The lines wanted run from the first one below through the one with "failures _ => op_failuresList". Return them exactly.

(PROVIDED DATA Opens)

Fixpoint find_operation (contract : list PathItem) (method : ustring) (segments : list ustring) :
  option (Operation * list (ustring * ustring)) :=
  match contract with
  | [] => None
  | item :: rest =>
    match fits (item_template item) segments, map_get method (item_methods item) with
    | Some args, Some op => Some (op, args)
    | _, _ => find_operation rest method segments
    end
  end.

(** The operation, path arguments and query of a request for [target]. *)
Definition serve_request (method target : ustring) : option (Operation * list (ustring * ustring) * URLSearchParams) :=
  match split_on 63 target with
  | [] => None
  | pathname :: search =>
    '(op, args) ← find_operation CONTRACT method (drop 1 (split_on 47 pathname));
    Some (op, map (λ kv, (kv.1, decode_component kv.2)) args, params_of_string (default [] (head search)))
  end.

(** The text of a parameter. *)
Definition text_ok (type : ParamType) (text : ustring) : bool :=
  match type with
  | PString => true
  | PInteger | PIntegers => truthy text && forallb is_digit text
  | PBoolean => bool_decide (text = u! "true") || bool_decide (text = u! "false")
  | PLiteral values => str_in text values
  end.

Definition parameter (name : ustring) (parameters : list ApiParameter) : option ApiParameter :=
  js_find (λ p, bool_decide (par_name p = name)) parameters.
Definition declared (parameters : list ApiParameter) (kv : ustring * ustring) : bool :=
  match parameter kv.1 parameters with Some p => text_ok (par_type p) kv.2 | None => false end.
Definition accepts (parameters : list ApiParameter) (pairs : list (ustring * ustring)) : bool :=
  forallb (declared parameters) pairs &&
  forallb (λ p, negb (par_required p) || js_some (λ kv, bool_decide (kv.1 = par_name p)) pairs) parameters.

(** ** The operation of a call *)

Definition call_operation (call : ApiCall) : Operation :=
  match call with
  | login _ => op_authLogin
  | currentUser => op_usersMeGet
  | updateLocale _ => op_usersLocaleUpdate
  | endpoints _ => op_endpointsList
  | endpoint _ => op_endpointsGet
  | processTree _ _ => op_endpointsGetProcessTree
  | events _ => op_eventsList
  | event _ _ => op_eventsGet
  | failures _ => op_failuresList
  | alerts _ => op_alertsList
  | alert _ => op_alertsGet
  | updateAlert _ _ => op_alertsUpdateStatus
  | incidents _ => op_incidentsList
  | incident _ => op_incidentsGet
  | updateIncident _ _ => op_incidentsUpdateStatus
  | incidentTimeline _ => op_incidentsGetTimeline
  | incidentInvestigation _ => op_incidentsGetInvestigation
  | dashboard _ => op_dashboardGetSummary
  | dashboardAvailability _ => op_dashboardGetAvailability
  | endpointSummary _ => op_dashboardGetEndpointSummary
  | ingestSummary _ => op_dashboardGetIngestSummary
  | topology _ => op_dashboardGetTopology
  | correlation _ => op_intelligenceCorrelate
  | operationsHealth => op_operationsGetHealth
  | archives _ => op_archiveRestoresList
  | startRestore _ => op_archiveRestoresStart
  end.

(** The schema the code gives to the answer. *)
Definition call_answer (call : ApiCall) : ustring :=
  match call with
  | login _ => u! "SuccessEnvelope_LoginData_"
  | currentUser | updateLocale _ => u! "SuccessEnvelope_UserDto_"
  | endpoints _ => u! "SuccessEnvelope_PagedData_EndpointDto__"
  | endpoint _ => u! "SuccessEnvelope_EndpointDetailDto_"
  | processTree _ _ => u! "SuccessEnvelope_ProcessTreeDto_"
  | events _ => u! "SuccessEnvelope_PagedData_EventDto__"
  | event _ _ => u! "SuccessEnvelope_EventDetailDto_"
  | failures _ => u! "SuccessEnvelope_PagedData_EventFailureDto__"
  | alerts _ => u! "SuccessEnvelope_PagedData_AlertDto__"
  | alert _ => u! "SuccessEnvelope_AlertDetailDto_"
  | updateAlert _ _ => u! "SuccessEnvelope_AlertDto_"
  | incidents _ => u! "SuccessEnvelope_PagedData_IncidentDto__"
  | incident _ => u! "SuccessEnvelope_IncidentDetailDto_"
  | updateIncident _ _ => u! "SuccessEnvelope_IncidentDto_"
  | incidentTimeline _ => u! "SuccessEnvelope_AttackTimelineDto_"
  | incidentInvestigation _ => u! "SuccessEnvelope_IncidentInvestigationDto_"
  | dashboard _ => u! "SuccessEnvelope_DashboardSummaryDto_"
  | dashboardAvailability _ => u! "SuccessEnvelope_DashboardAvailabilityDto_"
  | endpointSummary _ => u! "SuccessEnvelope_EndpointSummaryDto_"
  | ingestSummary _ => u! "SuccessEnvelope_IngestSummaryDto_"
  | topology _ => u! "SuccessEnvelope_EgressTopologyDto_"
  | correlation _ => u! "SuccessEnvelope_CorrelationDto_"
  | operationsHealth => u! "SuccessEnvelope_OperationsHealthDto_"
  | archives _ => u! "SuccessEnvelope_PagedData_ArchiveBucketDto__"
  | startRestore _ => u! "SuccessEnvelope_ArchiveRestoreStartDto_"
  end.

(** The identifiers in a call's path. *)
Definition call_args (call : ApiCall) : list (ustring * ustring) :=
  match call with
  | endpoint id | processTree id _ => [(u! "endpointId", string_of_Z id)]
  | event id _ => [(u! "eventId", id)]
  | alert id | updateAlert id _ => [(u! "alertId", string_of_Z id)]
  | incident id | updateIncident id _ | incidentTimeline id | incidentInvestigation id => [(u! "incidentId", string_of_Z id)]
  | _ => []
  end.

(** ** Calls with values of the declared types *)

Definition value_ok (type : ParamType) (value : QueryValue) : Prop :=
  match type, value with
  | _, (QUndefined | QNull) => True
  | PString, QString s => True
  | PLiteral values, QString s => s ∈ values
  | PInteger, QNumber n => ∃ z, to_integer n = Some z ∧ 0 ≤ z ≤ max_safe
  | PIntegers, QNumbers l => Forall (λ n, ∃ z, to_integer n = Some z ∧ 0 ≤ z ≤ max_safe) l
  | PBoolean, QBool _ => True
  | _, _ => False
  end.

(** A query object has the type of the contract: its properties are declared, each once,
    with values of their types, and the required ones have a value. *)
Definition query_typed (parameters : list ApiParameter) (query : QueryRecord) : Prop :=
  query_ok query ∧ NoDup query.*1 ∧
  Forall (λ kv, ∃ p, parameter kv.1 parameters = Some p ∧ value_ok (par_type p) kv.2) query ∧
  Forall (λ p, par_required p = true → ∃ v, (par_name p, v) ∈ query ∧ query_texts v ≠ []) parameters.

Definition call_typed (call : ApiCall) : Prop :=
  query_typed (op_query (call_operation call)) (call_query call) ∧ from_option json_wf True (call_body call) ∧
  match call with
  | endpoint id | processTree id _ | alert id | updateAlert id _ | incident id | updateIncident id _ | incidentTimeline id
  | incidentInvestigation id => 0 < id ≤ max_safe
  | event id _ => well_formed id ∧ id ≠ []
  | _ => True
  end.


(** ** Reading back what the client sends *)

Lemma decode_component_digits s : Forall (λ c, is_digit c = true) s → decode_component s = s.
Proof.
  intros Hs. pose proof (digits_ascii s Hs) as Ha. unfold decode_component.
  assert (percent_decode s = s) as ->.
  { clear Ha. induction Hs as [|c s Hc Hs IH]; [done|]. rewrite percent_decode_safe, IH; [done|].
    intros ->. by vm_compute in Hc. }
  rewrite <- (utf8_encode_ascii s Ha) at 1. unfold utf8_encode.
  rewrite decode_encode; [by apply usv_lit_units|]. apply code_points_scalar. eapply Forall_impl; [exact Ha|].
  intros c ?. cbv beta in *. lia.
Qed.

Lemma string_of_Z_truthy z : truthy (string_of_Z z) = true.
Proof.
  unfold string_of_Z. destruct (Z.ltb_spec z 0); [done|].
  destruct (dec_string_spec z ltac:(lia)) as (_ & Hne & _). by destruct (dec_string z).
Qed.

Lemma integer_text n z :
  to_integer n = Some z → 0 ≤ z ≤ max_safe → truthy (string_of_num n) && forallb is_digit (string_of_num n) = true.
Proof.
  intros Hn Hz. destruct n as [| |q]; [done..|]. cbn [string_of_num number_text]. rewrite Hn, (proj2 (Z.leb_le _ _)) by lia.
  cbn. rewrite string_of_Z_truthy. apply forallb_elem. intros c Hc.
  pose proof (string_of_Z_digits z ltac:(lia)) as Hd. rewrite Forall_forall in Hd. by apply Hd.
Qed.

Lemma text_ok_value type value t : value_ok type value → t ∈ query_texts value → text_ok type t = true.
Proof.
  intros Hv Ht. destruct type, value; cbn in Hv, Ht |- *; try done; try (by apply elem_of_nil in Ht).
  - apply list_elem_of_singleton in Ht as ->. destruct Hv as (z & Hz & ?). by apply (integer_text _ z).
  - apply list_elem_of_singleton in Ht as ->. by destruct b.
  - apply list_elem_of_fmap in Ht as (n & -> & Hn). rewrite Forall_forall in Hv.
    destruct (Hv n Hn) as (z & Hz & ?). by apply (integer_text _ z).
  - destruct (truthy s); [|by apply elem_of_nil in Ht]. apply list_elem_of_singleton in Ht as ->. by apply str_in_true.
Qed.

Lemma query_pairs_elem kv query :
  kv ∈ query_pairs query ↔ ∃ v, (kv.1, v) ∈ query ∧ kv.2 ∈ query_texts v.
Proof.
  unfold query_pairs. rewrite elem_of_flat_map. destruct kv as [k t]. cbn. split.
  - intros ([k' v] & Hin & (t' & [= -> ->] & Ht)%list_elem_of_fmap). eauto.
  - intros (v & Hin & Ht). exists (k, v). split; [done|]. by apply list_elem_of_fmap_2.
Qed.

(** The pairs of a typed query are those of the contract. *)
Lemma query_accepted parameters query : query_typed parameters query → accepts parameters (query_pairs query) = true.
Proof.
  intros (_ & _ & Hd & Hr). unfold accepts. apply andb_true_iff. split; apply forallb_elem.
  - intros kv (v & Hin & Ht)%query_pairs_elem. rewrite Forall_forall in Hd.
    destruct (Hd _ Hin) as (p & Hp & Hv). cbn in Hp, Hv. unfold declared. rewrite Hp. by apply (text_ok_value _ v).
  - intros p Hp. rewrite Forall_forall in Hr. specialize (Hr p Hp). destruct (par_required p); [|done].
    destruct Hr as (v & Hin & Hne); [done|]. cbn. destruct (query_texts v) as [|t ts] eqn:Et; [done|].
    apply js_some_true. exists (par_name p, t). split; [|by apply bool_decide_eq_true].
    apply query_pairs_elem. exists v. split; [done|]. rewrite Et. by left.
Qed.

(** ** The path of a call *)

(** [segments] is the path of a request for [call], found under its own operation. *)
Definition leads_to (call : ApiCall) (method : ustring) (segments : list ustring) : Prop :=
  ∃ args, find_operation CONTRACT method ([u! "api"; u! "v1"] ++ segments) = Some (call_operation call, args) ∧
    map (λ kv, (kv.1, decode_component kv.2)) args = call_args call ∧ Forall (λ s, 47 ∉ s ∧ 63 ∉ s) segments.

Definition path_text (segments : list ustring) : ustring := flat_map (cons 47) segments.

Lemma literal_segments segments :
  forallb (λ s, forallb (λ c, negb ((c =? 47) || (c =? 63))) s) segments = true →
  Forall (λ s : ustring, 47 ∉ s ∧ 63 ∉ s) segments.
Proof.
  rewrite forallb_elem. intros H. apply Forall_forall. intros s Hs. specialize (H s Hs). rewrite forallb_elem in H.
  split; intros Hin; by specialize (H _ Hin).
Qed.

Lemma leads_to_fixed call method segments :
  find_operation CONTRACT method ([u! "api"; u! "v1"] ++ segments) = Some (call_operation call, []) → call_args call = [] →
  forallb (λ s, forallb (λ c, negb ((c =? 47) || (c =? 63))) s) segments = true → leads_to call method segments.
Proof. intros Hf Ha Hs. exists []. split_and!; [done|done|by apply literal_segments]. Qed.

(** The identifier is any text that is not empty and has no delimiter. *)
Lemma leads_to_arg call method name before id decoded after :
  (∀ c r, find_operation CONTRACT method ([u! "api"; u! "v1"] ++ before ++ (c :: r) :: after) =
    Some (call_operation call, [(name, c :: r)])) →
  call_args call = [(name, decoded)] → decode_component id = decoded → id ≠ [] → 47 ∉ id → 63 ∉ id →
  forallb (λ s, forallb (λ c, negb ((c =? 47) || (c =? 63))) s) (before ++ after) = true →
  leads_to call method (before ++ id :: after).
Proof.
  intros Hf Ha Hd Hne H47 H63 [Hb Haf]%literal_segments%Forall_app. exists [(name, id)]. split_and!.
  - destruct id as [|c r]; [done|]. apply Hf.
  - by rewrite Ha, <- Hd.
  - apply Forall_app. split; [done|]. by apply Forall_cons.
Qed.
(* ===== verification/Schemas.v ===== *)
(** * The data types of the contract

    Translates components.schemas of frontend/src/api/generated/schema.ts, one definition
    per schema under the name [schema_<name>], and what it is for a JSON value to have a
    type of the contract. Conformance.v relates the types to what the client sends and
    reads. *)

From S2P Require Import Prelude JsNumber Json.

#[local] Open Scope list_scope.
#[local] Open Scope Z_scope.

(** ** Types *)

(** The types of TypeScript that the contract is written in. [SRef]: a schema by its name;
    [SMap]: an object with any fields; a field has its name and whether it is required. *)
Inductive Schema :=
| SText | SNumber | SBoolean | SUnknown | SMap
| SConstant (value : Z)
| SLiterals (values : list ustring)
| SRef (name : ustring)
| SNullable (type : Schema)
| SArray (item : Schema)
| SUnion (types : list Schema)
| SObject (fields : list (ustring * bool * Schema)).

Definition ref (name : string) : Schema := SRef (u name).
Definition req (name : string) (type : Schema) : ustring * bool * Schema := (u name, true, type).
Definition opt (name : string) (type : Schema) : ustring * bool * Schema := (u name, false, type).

(PROVIDED DATA Closes)

**TASK SOLUTION:**
Fixpoint find_operation (contract : list PathItem) (method : ustring) (segments : list ustring) :
  option (Operation * list (ustring * ustring)) :=
  match contract with
  | [] => None
  | item :: rest =>
    match fits (item_template item) segments, map_get method (item_methods item) with
    | Some args, Some op => Some (op, args)
    | _, _ => find_operation rest method segments
    end
  end.

(** The operation, path arguments and query of a request for [target]. *)
Definition serve_request (method target : ustring) : option (Operation * list (ustring * ustring) * URLSearchParams) :=
  match split_on 63 target with
  | [] => None
  | pathname :: search =>
    '(op, args) ← find_operation CONTRACT method (drop 1 (split_on 47 pathname));
    Some (op, map (λ kv, (kv.1, decode_component kv.2)) args, params_of_string (default [] (head search)))
  end.

(** The text of a parameter. *)
Definition text_ok (type : ParamType) (text : ustring) : bool :=
  match type with
  | PString => true
  | PInteger | PIntegers => truthy text && forallb is_digit text
  | PBoolean => bool_decide (text = u! "true") || bool_decide (text = u! "false")
  | PLiteral values => str_in text values
  end.

Definition parameter (name : ustring) (parameters : list ApiParameter) : option ApiParameter :=
  js_find (λ p, bool_decide (par_name p = name)) parameters.
Definition declared (parameters : list ApiParameter) (kv : ustring * ustring) : bool :=
  match parameter kv.1 parameters with Some p => text_ok (par_type p) kv.2 | None => false end.
Definition accepts (parameters : list ApiParameter) (pairs : list (ustring * ustring)) : bool :=
  forallb (declared parameters) pairs &&
  forallb (λ p, negb (par_required p) || js_some (λ kv, bool_decide (kv.1 = par_name p)) pairs) parameters.

(** ** The operation of a call *)

Definition call_operation (call : ApiCall) : Operation :=
  match call with
  | login _ => op_authLogin
  | currentUser => op_usersMeGet
  | updateLocale _ => op_usersLocaleUpdate
  | endpoints _ => op_endpointsList
  | endpoint _ => op_endpointsGet
  | processTree _ _ => op_endpointsGetProcessTree
  | events _ => op_eventsList
  | event _ _ => op_eventsGet
  | failures _ => op_failuresList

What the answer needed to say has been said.